The timing of these recommendations reflects the evolving nature of workplace retirement benefits. As defined benefit plans continue their decline, defined contribution plans are increasingly viewed not just as accumulation vehicles but as comprehensive retirement income solutions. This shift places greater responsibility on plan sponsors to provide participants with tools and options that support them throughout their entire retirement journey.
The EAC’s first recommendation calls for the DOL to issue comprehensive guidance—potentially in the form of a detailed “Tips” document—to help fiduciaries navigate the selection and monitoring of retirement income products as QDIAs. This guidance would cover both guaranteed and non-guaranteed income options, incorporating insights from relevant law, regulations, and case law.
For plan sponsors who have been hesitant to embrace income products due to fiduciary concerns, this guidance could provide the clarity needed to move forward confidently. The recommendation acknowledges that while interest in retirement income solutions is growing, many sponsors need clearer direction on how to evaluate and implement these options prudently to avoid fiduciary liability.
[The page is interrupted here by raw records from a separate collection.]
(* ===== verification/Relay.v ===== *)
(** * Relay: notifications through two federations

    A federation that is a leaf of another streams its notifications to it like to any
    client, and the outer one publishes them again.  Both run with everything else that they
    do; Delivery.v says of each what its streams carry, and here the two are put behind each
    other.  Between them lie the framework, which frames each event, and the network, which
    may end the stream after any of them. *)
From S2P Require Import Prelude Text Json Protocol F64 Env Config RateLimit Rbac Session.
From S2P Require Import Notifications LeafClient Scenario Registry Health Aggregator Router.
From S2P Require Import Server SessionSpec DnsDiscovery CrdDiscovery Status Api Reload App Main.
From S2P Require Import Threads Actions Awaits SameCode Guarantee Startup System Access Calm.
From S2P Require Import History Chronicle Delivery.
Open Scope string_scope.
Open Scope list_scope.

(** A run of a federation from its start to [y], with a history of it *)
Section run.
Context `{!Os, !Http, !Serde, !MapOrder, !Unicode, !Jwt, !HeaderValue, !Axum, !Kube, !Dig, !Yaml, !Base64}.
Definition has_run (g : Settings) (y : System) (h : list (nat * Event)) : Prop :=
  ∃ cli random crd_up e r, starts cli random crd_up e r ∧ rtc (some_step g) (started r) y ∧
    chronicle g (started r) y h.

(** What the reader of the channel [rx] has got and finds in it *)
Definition carried (rx : nat) (y : System) (h : list (nat * Event)) : list Value :=
  received_from rx h ++ queue_of rx (w_broker (y_world y)).
Lemma carried_published g y h rx : has_run g y h → carried rx y h `sublist_of` all_published h.
Proof.
  intros (cli & random & crd_up & e & r & Hs & _ & Hh).
  by apply (chronicle_delivers _ _ _ _ _ g y h Hs Hh).
Qed.
End run.

Section relay.
Context `{!Serde, !SerdeLaws, !MapOrder, !Unicode, !Jwt, !HeaderValue, !Axum, !Kube, !Dig, !Yaml, !Base64}.
(** The surroundings of the outer and of the inner federation *)
Context (oo oi : Os) (ho hi : Http).

(** The answer to a listener is the stream of these values, each in a frame of its own. *)
Definition streams (vs : list Value) (response : HttpResponse) : Prop :=
  received (hp_chunks response) = join "" (frame <$> vs).

Lemma streamed_notifications a vs response :
  streams vs response → notifications a response = (λ v, annotate a (canon v)) <$> vs.
Proof.
  intros Hs. unfold notifications, reading. rewrite Hs. cbn [String.append].
  rewrite frames_events. clear Hs. induction vs as [|v vs IH]; [done|].
  rewrite !fmap_cons, bind_cons, IH. unfold notification. by rewrite from_str_to_string.
Qed.

Lemma prefix_sublist {A} (l k : list A) : l `prefix_of` k → l `sublist_of` k.
Proof. intros [k' ->]. by apply sublist_inserts_r. Qed.
Lemma fmap_sublist {A B} (f : A → B) l k : l `sublist_of` k → f <$> l `sublist_of` f <$> k.
Proof. induction 1; cbn; by constructor. Qed.

(** (C6) Notifications pass through two federations.  Where the listener of a leaf of the
    outer one is answered with the stream of a channel of the inner one, cut off anywhere
    between two events, all that it publishes was published on the inner one, in the same
    order and each at most as often.  Of the two names that it was given the outer one
    stays: a client of the outer federation finds the alias of the inner one in its
    parameters, whatever leaf it came from. *)
Theorem notifications_relayed go gi y y' h h' i before l after p :
  has_run (H := oo) (H0 := ho) go y h → has_run (H := oi) (H0 := hi) gi y' h' →
  y_threads y !! i = Some (ATask before (TListen l) after, p) → published_by i h ≠ [] →
  ∃ x response, w_heap (y_world y) !! l = Some x ∧
    answers_listener (H := oo) (H0 := ho) x response ∧
    ∀ rx vs, vs `prefix_of` carried rx y' h' → streams vs response →
      published_by i h `sublist_of` ((λ v, annotate (le_alias x) (canon v)) <$> all_published h') ∧
      ∀ v, v ∈ published_by i h → is_object v = true →
        (get "params" v ≫= get_str "_leaf") = Some (le_alias x).
Proof.
  intros (cli & random & crd_up & e & r & Hs & _ & Hh) Hin Hi Hne.
  destruct (chronicle_delivers _ _ _ _ _ go y h Hs Hh) as (_ & _ & Hpub).
  destruct (Hpub _ _ _ Hi Hne) as (before' & l' & after' & x & response & [= <- <- <-] & Hx & Hans & Hpre).
  exists x, response. split_and!; [done..|]. intros rx vs Hvs Hstr.
  rewrite (streamed_notifications _ _ _ Hstr) in Hpre. split.
  - etrans; [by apply prefix_sublist|]. apply fmap_sublist.
    etrans; [by apply prefix_sublist|]. by eapply carried_published.
  - intros v Hv Hob. eapply elem_of_prefix in Hv; [|exact Hpre].
    apply list_elem_of_fmap in Hv as (v' & -> & _).
    pose proof (annotate_names_leaf (le_alias x) (canon v')) as Hn.
    destruct (canon v'); try (by rewrite Hn in Hob). apply Hn.
Qed.
End relay.

(** ** Witness: the deployment of Delivery.v, twice

    The leaf [alpha] of the inner federation has a notification; the leaf [alpha] of the
    outer one is the inner federation, which streams it on. *)
Module Example.
Import Delivery.Example.
Definition relayed : Value := annotate "alpha" (canon note).

Section deployment.
Context (v : Value).
#[local] Instance source : Http := http_with v.
Definition deployed : option System :=
  r ← assembled Main.Example.cli "key" crd (federation cfg)
        (initialize_all (from_configs_with_pool (servers cfg) (connection_pool (federation cfg)) Scenario.env)).2;
  play g script (started r).
Lemma deployed_run y : deployed = Some y → ∃ h, has_run g y h.
Proof.
  unfold deployed. destruct (assembled _ _ _ _ _) as [r|] eqn:Ha; [|done]. cbn [mbind option_bind].
  intros Hp%play_steps.
  assert (starts Main.Example.cli "key" crd Scenario.env r) as Hs.
  { apply (assembled_starts _ _ _ _ cfg); [reflexivity|reflexivity|reflexivity|exact Ha]. }
  destruct (has_chronicle _ _ _ _ _ g y Hs Hp) as [h Hh]. exists h.
  by exists Main.Example.cli, "key", crd, Scenario.env, r.
Qed.

(** The leaves go by their endpoints, and no stream is read. *)
Definition plain (y : System) : bool :=
  forallb (λ kv, bool_decide (lc_url (le_client kv.2) ∈ ["http://alpha/mcp"; "http://beta/mcp"]))
    (map_to_list (w_heap (y_world y))) &&
  forallb (λ ap, if ap.1 is AStreamNext _ then false else true) (y_threads y).
Definition left_waiting (y : System) : list Value := queue_of 0 (w_broker (y_world y)).

Lemma answer_streams y l x response :
  plain y = true → w_heap (y_world y) !! l = Some x → answers_listener x response → streams [v] response.
Proof.
  intros [Hurl _]%andb_true_iff Hx (Hok & c & t & env & Hc & Hsend).
  pose proof (proj1 (forallb_forall _ _) Hurl (l, x)) as Hu.
  specialize (Hu (proj1 (list_elem_of_In _ _) (proj2 (elem_of_map_to_list _ _ _) Hx))).
  apply bool_decide_eq_true in Hu. cbn [snd] in Hu.
  assert (lc_url c = lc_url (le_client x)) as Hcu by (by rewrite Hc).
  change ((if bool_decide (lc_url c = "http://alpha/mcp") && true
    then Ok {| hp_status := 200; hp_headers := [("content-type", Some "text/event-stream")];
               hp_chunks := [Ok (frame v)] |}
    else http_alpha (stream_request t c)) = Ok response) in Hsend.
  unfold http_alpha in Hsend. change (hq_url (stream_request t c)) with (lc_url c) in Hsend.
  rewrite Hcu in Hsend.
  rewrite !elem_of_cons in Hu. destruct Hu as [Hu|[Hu|Hu]]; [..|by apply not_elem_of_nil in Hu];
    rewrite Hu in Hsend.
  - rewrite bool_decide_eq_true_2 in Hsend by done. cbn [andb] in Hsend. injection Hsend as <-.
    unfold streams. cbn [hp_chunks received]. by rewrite str_app_nil_r.
  - rewrite bool_decide_eq_false_2 in Hsend by discriminate.
    cbn [andb] in Hsend. by change (starts_with "http://alpha" "http://beta/mcp") with false in Hsend.
Qed.
End deployment.

Lemma unread_run rx os b : (∀ o, o ∈ os → o ≠ ORecv rx) → (Notifications.run rx os b).1 = [].
Proof.
  revert b. induction os as [|o os IH]; intros b Hno; [done|]. cbn [Notifications.run].
  specialize (IH (apply_op o b)). destruct (Notifications.run rx os (apply_op o b)) as [out b'].
  cbn [fst] in *. rewrite IH by (intros o' Ho'; apply Hno; by right). rewrite app_nil_r.
  assert (o ≠ ORecv rx) as Hne by (apply Hno; left). unfold taken. destruct o; try done.
  case_decide; [by subst|done].
Qed.
Lemma plain_carried v y h :
  has_run (H0 := http_with v) g y h → plain y = true → carried 0 y h = left_waiting y.
Proof.
  intros (cli & random & crd_up & e & r & Hs & _ & Hh) [_ Hth]%andb_true_iff. unfold carried.
  destruct (chronicle_delivers _ _ _ _ _ g y h Hs Hh) as (_ & Hrecv & _).
  unfold received_from. rewrite unread_run; [done|].
  intros o Ho ->. unfold broker_ops in Ho.
  apply list_elem_of_omap in Ho as (ev & ([i ev'] & -> & Hin)%list_elem_of_fmap & Hev).
  destruct ev' as [o| |]; [|done..]. injection Hev as ->. destruct (Hrecv i 0%nat Hin) as [p Hp].
  apply list_elem_of_lookup_2 in Hp.
  by pose proof (proj1 (forallb_forall _ _) Hth _ (proj1 (list_elem_of_In _ _) Hp)).
Qed.

(** Whatever waits was published by a listener. *)
Lemma published_by_listener v y h :
  has_run (H0 := http_with v) g y h → left_waiting y ≠ [] →
  ∃ i before l after p, y_threads y !! i = Some (ATask before (TListen l) after, p) ∧
    published_by i h ≠ [].
Proof.
  intros (cli & random & crd_up & e & r & Hs & _ & Hh) Hne.
  destruct (chronicle_delivers _ _ _ _ _ g y h Hs Hh) as (Hfifo & _ & Hpub).
  specialize (Hfifo 0%nat). fold (left_waiting y) in Hfifo.
  destruct (left_waiting y) as [|w ws] eqn:Hw; [done|].
  assert (w ∈ all_published h) as Hin.
  { eapply elem_of_sublist; [|exact Hfifo]. apply elem_of_app. right. by left. }
  unfold all_published, broker_ops in Hin.
  apply list_elem_of_bind in Hin as (o & Hv & Ho).
  apply list_elem_of_omap in Ho as (ev & Hev & Hop). apply list_elem_of_fmap in Hev as ([i ev'] & -> & Hih).
  assert (published_by i h ≠ []) as Hpi.
  { intros Hnil. assert (w ∈ published_by i h) as Hwi; [|by rewrite Hnil in Hwi; apply not_elem_of_nil in Hwi].
    unfold published_by. apply list_elem_of_bind. exists o. split; [done|].
    apply list_elem_of_omap. exists ev'. split; [|done]. apply list_elem_of_fmap.
    exists (i, ev'). split; [done|]. by apply list_elem_of_filter. }
  destruct (lookup_lt_is_Some_2 _ _ (ch_threads _ _ _ _ Hh _ _ Hih)) as [[a p] Hp].
  destruct (Hpub _ _ _ Hp Hpi) as (before & l & after & x & response & -> & _).
  by exists i, before, l, after, p.
Qed.
End Example.
Import Example.

#[local] Existing Instances Scenario.serde Scenario.mo Main.Example.yaml Main.Example.base64
  CrdDiscovery.Example.kube Router.Example.unicode Session.Example.jwt Server.Example.header_value
  System.Example.no_dig Main.Example.os Delivery.Example.axum Json.Example.serde_laws.

Definition inner_waits (o : option System) : bool :=
  if o is Some y then plain y && bool_decide (left_waiting y = [relayed]) else false.
Definition outer_waits (o : option System) : bool :=
  if o is Some y then plain y && bool_decide (left_waiting y ≠ []) else false.

Lemma notifications_relayed_witness :
  ∃ y y' h h' i x, has_run (H0 := Delivery.Example.http_with relayed) Delivery.Example.g y h ∧
    has_run (H0 := Delivery.Example.http_with Delivery.Example.note) Delivery.Example.g y' h' ∧
    published_by i h ≠ [] ∧
    published_by i h `sublist_of` ((λ v, annotate (le_alias x) (canon v)) <$> all_published h').
Proof.
  assert (outer_waits (deployed relayed) = true) as Ho by (vm_compute; reflexivity).
  assert (inner_waits (deployed Delivery.Example.note) = true) as Hi by (vm_compute; reflexivity).
  destruct (deployed relayed) as [y|] eqn:Hy; [|discriminate Ho].
  destruct (deployed Delivery.Example.note) as [y'|] eqn:Hy'; [|discriminate Hi].
  destruct (deployed_run _ _ Hy) as [h Hh]. destruct (deployed_run _ _ Hy') as [h' Hh'].
  apply andb_true_iff in Ho as [Hpo Hqo], Hi as [Hpi Hqi].
  apply bool_decide_eq_true in Hqo, Hqi.
  destruct (published_by_listener _ _ _ Hh Hqo) as (i & before & l & after & p & Hp & Hne).
  destruct (notifications_relayed Main.Example.os Main.Example.os (Delivery.Example.http_with relayed)
    (Delivery.Example.http_with Delivery.Example.note) _ _ y y' h h' i before l after p Hh Hh' Hp Hne)
    as (x & response & Hx & Hans & Hrelay).
  exists y, y', h, h', i, x. split; [exact Hh|]. split; [exact Hh'|]. split; [exact Hne|].
  apply (Hrelay 0%nat [relayed]).
  - rewrite (plain_carried _ _ _ Hh' Hpi), Hqi. reflexivity.
  - exact (answer_streams relayed y l x response Hpo Hx Hans).
Defined.
(* ===== verification/Work.v ===== *)
(** * Work: the program comes to rest

    Threads and pending tasks are finitely many, no thread runs for ever and no task spawns
    another.  So the measure is lexicographic: what the requests and loops that are under
    way have left, then the number of pending tasks, then what the running tasks have left. *)
From S2P Require Import Prelude Text Json Protocol F64 Env Config RateLimit Rbac Session.
From S2P Require Import Notifications LeafClient Scenario Registry Health Aggregator Router.
From S2P Require Import Server DnsDiscovery CrdDiscovery Status Api Reload App Main Threads.
From S2P Require Import Actions Awaits SameCode Guarantee Startup System.
Open Scope string_scope.
Open Scope list_scope.

Section work.
Context `{!Os, !Http, !Serde, !MapOrder, !Unicode, !Jwt, !HeaderValue, !Axum, !Kube, !Dig, !Yaml}.
Notation Thread := (SystemAction * Proc FederationState unit)%type.


(** Nothing is taken on from outside: a pending task begins, or a thread goes on. *)
Inductive working (g : Settings) (y : System) : System → Prop :=
| work_begins before t after :
    w_tasks (y_world y) = before ++ t :: after → working g y (begun g (ATask before t after) y)
| work_goes_on a s ths :
    pool_step a (y_state y, y_threads y) (s, ths) → working g y (with_threads s ths y).

(** A task never spawns another. *)
Definition same_tasks : relation World := unmoved w_tasks.

Lemma quiet_task t : quiet w_tasks (p_run_task t).
Proof.
  assert (∀ A l (p : Proc (LeafClient * Env) A), quiet w_tasks (p_at l p)) by (intros; by apply quiet_at).
  assert (∀ l, quiet w_tasks (p_refresh_leaf l)) by (intros; by apply quiet_refresh_leaf).
  assert (∀ l keep, quiet w_tasks (p_init_leaf l keep)) by (intros; by apply quiet_init_leaf).
  assert (∀ leaf events, quiet w_tasks (p_dispatch_events leaf events)).
  { intros. apply safely_iter; [apply _|]. intros e. by apply quiet_part. }
  assert (∀ leaf chunks line data, quiet w_tasks (p_stream leaf chunks line data)).
  { intros leaf chunks. induction chunks as [|[bytes|err] chunks IH]; intros line data; cbn [p_stream];
      [auto with well| |auto with well].
    destruct (feed _ _ _) as [events [line' data']]. auto with well. }
  destruct t as [l|l keep report|l]; cbn [p_run_task].
  - auto 8 with well.
  - apply safely_bind; [apply _|done|]. intros ok. destruct report as [object|]; [|auto with well].
    unfold p_report_status.
    repeat (apply safely_bind; [apply _|by apply quiet_part|intros ?]). auto with well.
  - unfold p_run_listener.
    apply safely_bind; [apply _|by apply quiet_part|]. intros c. auto 20 with well.
Qed.
Lemma quiet_action g a :
  is_task a = true →
  safely (λ _, True) (λ _ _, True) (on_state same_tasks) (p_act g a).
Proof.
  destruct a as [| | |before t after| | | | | | | |]; try done. intros _. cbn [p_act].
  refine (safely_focus st_world (@in_world) (λ _, True) (λ _ _, True) same_tasks _ _ (quiet_task t)).
  intros B m s. unfold in_world, lift_state. by destruct (m _).
Qed.

Definition quiet_threads (ths : list Thread) : Prop :=
  Forall (λ ap, is_task ap.1 = true →
    safely (λ _, True) (λ _ _, True) (on_state same_tasks) ap.2) ths.

(** The tasks stay quiet; one that goes on leaves the pending tasks alone. *)
Lemma quiet_begun g a y : quiet_threads (y_threads y) → quiet_threads (y_threads (begun g a y)).
Proof.
  intros Hq. apply Forall_app. split; [done|]. constructor; [|constructor]. apply quiet_action.
Qed.
Lemma quiet_goes_on a s ths s' ths' :
  pool_step a (s, ths) (s', ths') → quiet_threads ths →
  quiet_threads ths' ∧ (is_task a = true → on_state same_tasks s s').
Proof.
  unfold quiet_threads. inversion_clear 1 as [c ? before p after p' ? Hr].
  intros [Hb [Hp Ha]%Forall_cons]%Forall_app.
  assert (is_task a = true → on_state same_tasks s s' ∧
    safely (λ _, True) (λ _ _, True) (on_state same_tasks) p') as Hp'.
  { intros Ht. destruct (rg_resume (λ _, True) (λ _ _, True) (on_state same_tasks) c p _
      s p' s' I (Hp Ht s I) Hr) as (_ & Hs & Hp').
    split; [done|]. intros u _. by eapply rg_interfere; [..|exact Hp']. }
  split; [|intros Ht; by apply Hp'].
  apply Forall_app. split; [done|]. constructor; [|done]. intros Ht. by apply Hp'.
Qed.
Lemma quiet_step g a y y' :
  step g a y y' → quiet_threads (y_threads y) → quiet_threads (y_threads y').
Proof.
  intros [y0 _ _ _|y0 s ths Hst|y0 rq before p after -> Hths].
  - apply quiet_begun.
  - by eapply quiet_goes_on.
  - rewrite Hths. intros [Hb [_ Ha]%Forall_cons]%Forall_app. apply Forall_app. split; [done|].
    by constructor.
Qed.

Definition requests (ths : list Thread) : list Thread := filter (λ ap, is_task ap.1 = false) ths.
Definition running_tasks (ths : list Thread) : list Thread := filter (λ ap, is_task ap.1 = true) ths.

Lemma pool_step_filter b (i : SystemAction) (s s' : FederationState) (ps ps' : list Thread) :
  pool_step i (s, ps) (s', ps') →
  let keep := filter (λ ap : Thread, is_task ap.1 = b) in
  if bool_decide (is_task i = b) then pool_next (keep ps) (keep ps') else keep ps' = keep ps.
Proof.
  inversion_clear 1 as [? before p after p' ? Hr]. cbv zeta. rewrite !filter_app, !filter_cons.
  cbn. case_bool_decide.
  - rewrite !decide_True by done. do 5 eexists. eauto using resume_next.
  - by rewrite !decide_False by done.
Qed.

Lemma working_sn g y : quiet_threads (y_threads y) → sn (working g) y.
Proof.
  remember (requests (y_threads y)) as rs eqn:Hrs. revert y Hrs.
  induction (pool_next_sn rs) as [rs _ IHr]. intros y.
  remember (length (w_tasks (y_world y))) as n eqn:Hn. revert y Hn.
  induction (lt_wf n) as [n _ IHn]. intros y.
  remember (running_tasks (y_threads y)) as ts eqn:Hts. revert y Hts.
  induction (pool_next_sn ts) as [ts _ IHt]. intros y -> -> -> Hq.
  constructor. intros y' [before t after Htasks|a s ths Hst].
  - eapply IHn; [|reflexivity| |by apply quiet_begun].
    + unfold y_world. cbn. unfold y_world in Htasks. rewrite Htasks, !length_app. cbn. lia.
    + cbn. unfold requests. rewrite filter_app. cbn. by rewrite app_nil_r.
  - destruct (quiet_goes_on _ _ _ _ _ Hst Hq) as [Hq' Hsame].
    pose proof (pool_step_filter true _ _ _ _ _ Hst) as Htrue.
    pose proof (pool_step_filter false _ _ _ _ _ Hst) as Hfalse. cbv zeta in Htrue, Hfalse.
    destruct (is_task a) eqn:Ht; cbn in Htrue, Hfalse.
    + eapply IHt; [exact Htrue|reflexivity| | |exact Hq'].
      * apply (f_equal length). symmetry. by apply Hsame.
      * symmetry. exact Hfalse.
    + by eapply IHr; [exact Hfalse|reflexivity|].
Qed.

Lemma reachable_sn r g y : rtc (some_step g) (started r) y → sn (working g) y.
Proof.
  intros Hy. apply working_sn.
  assert (quiet_threads (y_threads (started r))) as H0' by by repeat constructor.
  revert H0'. induction Hy as [y|y1 y2 y3 [a Hst] _ IH]; [done|].
  intros Hq. by apply IH, (quiet_step g a y1 y2).
Qed.

(** At rest *)
Definition resting (g : Settings) (y : System) : Prop := ∀ y', ¬ working g y y'.
Lemma resting_done g y :
  resting g y →
  Forall (λ ap, is_done ap.2 = true) (y_threads y) ∧ w_tasks (y_world y) = [].
Proof.
  intros Hno. split.
  - assert (Forall (λ ap, finished ap.2) (y_threads y)) as Hf.
    { apply (pool_stuck (y_state y)). intros i [s ths] Hst. by eapply Hno, work_goes_on. }
    eapply Forall_impl; [exact Hf|]. intros ap. by apply is_done_finished.
  - destruct (w_tasks (y_world y)) as [|t ts] eqn:Ht; [done|].
    by edestruct Hno; apply (work_begins g y [] t ts).
Qed.
Lemma working_steps g y y' : rtc (working g) y y' → rtc (some_step g) y y'.
Proof.
  apply rtc_subrel. intros u u' [before t after Ht|a s ths Hst].
  - exists (ATask before t after). by apply step_begin.
  - exists a. by apply step_resume.
Qed.

(** (C15) The program never gets stuck in its own work, and always comes to rest: from any
    reachable state, if nothing arrives from outside, every schedule of the threads that
    are under way and of the pending tasks ends after finitely many steps, whatever the
    leaves answer; and it only ends when every request, monitor turn, poll,
    reconciliation and reload has finished and no task is pending. *)
Theorem work_ends r g y :
  rtc (some_step g) (started r) y →
  sn (working g) y ∧
  ∀ y', rtc (working g) y y' → resting g y' →
    Forall (λ ap, is_done ap.2 = true) (y_threads y') ∧ w_tasks (y_world y') = [].
Proof.
  intros Hy. split; [by eapply reachable_sn|]. intros y' _. apply resting_done.
Qed.

End work.

(** ** Witness *)
Import System.Example.

(** In the middle of both *)
Lemma work_ends_witness :
  ∃ r, sn (working g) (schedule [(1, true); (2, true); (1, true)]%nat
                         (taking [registration; AReload] r)).
Proof.
  destruct outcome_starts as [r Hr]. exists r.
  apply (work_ends r g). etrans; [|apply schedule_steps]. apply taking_steps.
  - apply NoDup_cons; split; [|apply NoDup_singleton]. by intros ?%list_elem_of_singleton.
  - set_solver.
  - set_solver.
  - intros a [->| ->%list_elem_of_singleton]%elem_of_cons; done.
Defined.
The second recommendation focuses on improving participant education and disclosures across all phases of retirement plan participation—accumulation, transition, and decumulation. The EAC suggests updating existing educational materials like the target-date fund bulletin and DOL’s lifetime income calculator, while also developing new tools such as longevity risk calculators and “break even” analyses comparing guaranteed versus non-guaranteed income options. This recommendation recognizes that participants need better information to make informed decisions about their retirement investments, particularly as plans evolve to offer more sophisticated income solutions.
Perhaps most intriguingly, the EAC’s third recommendation addresses a long-standing inefficiency in the retirement system: involuntary rollovers to IRAs. Currently, these small-balance accounts often default to capital preservation investments, where they slowly erode due to fees and inflation. The recommendation proposes allowing QDIAs as IRA investment options for these automatic rollovers, which could dramatically improve outcomes for participants who might otherwise see their retirement savings diminish over time.
For plan sponsors, these recommendations signal potential changes that could expand their toolkit while also requiring more sophisticated decision-making processes. The emphasis on comprehensive guidance suggests regulators recognize the complexity sponsors face when evaluating income products. Meanwhile, the focus on enhanced disclosures indicates that participant communication will become increasingly important as plan offerings become more diverse.
The recommendations also highlight the growing expectation that retirement plans should serve participants beyond the accumulation phase. Plan sponsors may need to consider how their current QDIA selections align with participants’ long-term retirement income needs, not just their growth objectives during working years.
While these recommendations provide valuable insight into the DOL’s thinking and likely future direction for retirement plan policy, they are not binding. Plan sponsors and their advisors would be wise to consider how these potential changes might impact their plan design and participant outcomes and pay careful attention to ongoing developments.